● What to produce
Among these entries, how many lines contain "browser"? Say the number and nothing else.

● Materials provided
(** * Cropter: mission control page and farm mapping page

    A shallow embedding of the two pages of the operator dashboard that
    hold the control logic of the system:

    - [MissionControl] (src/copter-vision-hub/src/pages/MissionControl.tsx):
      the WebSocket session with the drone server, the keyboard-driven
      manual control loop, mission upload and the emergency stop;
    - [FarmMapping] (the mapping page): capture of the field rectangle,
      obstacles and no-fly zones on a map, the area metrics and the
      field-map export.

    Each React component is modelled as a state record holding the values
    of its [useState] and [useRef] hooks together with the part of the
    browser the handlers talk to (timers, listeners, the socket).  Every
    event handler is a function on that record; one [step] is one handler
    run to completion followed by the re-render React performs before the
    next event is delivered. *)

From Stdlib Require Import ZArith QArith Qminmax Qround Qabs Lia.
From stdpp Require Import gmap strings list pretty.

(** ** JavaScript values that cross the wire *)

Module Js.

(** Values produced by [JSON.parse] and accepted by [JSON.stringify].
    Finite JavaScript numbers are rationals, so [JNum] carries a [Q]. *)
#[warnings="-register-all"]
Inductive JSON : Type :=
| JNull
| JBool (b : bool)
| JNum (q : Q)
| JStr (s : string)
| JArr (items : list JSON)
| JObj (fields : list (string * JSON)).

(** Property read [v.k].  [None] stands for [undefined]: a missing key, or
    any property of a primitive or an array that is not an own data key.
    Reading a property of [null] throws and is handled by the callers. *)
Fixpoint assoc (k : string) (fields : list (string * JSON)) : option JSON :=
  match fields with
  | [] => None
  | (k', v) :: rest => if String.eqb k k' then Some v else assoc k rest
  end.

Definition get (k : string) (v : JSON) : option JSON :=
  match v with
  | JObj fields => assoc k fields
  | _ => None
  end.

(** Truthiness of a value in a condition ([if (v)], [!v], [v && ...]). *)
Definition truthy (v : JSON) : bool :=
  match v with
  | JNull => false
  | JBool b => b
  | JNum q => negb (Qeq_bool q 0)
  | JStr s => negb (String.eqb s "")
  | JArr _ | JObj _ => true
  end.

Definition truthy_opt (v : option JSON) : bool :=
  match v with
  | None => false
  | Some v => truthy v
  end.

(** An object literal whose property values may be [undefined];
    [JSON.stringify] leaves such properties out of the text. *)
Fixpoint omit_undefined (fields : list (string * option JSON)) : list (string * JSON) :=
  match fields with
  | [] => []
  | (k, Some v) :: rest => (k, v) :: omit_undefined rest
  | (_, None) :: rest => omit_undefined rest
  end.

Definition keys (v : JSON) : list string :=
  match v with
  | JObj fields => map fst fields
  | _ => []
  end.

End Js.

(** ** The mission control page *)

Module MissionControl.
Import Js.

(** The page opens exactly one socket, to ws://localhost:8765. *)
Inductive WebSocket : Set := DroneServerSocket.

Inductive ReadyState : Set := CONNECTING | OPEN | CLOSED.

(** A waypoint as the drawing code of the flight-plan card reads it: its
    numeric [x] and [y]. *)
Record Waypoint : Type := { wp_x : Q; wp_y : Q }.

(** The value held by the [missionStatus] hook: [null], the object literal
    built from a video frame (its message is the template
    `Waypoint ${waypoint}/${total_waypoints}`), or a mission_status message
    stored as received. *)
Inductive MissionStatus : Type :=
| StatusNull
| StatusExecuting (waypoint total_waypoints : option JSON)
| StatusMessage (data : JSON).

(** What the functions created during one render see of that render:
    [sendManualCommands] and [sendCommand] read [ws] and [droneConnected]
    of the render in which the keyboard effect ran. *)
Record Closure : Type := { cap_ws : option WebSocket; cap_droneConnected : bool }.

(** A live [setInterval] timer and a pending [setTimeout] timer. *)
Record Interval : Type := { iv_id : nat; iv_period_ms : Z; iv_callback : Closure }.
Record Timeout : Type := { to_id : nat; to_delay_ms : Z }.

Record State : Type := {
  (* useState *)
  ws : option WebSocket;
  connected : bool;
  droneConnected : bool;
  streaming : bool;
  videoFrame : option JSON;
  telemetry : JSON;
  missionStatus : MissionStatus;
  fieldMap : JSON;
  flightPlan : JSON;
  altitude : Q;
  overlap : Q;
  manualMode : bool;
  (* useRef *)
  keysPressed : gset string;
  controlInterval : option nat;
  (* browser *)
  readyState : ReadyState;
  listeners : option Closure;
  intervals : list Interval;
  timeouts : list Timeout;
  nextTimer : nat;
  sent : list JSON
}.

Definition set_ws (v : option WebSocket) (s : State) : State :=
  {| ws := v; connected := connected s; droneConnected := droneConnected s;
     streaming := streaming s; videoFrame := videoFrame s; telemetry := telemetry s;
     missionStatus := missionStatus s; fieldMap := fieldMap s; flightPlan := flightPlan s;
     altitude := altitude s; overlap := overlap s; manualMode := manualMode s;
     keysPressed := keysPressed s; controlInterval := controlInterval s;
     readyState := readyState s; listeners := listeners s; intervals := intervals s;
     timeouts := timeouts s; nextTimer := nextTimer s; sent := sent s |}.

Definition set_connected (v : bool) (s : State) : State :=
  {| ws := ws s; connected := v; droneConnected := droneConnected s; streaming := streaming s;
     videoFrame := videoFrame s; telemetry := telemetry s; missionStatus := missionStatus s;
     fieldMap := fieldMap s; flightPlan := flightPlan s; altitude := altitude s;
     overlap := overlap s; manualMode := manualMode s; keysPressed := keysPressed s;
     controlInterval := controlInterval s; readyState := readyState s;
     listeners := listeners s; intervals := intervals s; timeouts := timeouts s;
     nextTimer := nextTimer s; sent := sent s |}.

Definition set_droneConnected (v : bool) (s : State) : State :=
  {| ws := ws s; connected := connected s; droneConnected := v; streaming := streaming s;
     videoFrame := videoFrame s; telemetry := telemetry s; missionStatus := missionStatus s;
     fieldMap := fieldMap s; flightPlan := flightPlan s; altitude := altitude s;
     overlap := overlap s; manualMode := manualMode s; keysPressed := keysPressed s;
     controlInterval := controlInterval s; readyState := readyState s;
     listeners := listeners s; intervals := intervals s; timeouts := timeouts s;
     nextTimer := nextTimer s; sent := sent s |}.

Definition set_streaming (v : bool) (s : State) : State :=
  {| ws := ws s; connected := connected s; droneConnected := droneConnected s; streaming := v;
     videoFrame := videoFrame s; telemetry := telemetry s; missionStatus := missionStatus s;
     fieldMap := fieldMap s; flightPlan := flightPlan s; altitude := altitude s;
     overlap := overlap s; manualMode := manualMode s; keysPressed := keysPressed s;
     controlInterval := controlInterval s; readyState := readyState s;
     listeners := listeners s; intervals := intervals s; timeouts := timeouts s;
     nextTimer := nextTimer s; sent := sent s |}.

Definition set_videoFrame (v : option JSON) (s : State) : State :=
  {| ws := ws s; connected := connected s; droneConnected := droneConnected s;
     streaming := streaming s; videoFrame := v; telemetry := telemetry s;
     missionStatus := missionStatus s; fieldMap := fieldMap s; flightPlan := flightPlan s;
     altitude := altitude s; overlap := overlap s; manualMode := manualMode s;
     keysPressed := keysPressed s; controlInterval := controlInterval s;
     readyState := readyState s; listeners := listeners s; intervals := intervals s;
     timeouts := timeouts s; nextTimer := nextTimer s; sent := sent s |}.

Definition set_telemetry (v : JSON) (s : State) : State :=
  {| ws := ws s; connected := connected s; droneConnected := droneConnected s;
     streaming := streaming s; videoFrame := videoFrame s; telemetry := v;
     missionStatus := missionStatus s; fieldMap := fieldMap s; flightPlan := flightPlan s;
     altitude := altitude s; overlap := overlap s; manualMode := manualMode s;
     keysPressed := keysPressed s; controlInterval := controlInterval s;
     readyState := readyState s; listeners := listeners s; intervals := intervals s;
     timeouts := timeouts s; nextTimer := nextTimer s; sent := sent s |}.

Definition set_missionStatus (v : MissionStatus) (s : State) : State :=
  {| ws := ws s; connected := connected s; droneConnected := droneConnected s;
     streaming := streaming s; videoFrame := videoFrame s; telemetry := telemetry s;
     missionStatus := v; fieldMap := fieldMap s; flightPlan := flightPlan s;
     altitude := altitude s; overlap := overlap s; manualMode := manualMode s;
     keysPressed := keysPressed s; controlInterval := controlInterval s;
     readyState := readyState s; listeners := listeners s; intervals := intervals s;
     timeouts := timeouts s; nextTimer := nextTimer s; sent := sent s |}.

...

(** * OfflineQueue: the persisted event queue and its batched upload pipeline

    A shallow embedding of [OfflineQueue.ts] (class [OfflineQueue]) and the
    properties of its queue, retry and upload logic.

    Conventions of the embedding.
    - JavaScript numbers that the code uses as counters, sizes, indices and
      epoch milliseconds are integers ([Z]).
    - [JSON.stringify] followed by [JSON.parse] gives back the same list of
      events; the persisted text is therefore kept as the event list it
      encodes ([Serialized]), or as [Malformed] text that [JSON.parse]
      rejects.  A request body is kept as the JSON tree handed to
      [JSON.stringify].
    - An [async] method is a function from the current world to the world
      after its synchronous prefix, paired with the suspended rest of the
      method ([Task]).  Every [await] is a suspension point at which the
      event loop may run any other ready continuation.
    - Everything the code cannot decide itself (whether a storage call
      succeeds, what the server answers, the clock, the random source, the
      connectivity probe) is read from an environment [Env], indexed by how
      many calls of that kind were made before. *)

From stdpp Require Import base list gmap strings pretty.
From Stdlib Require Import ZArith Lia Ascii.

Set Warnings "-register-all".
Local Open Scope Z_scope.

● Written response
2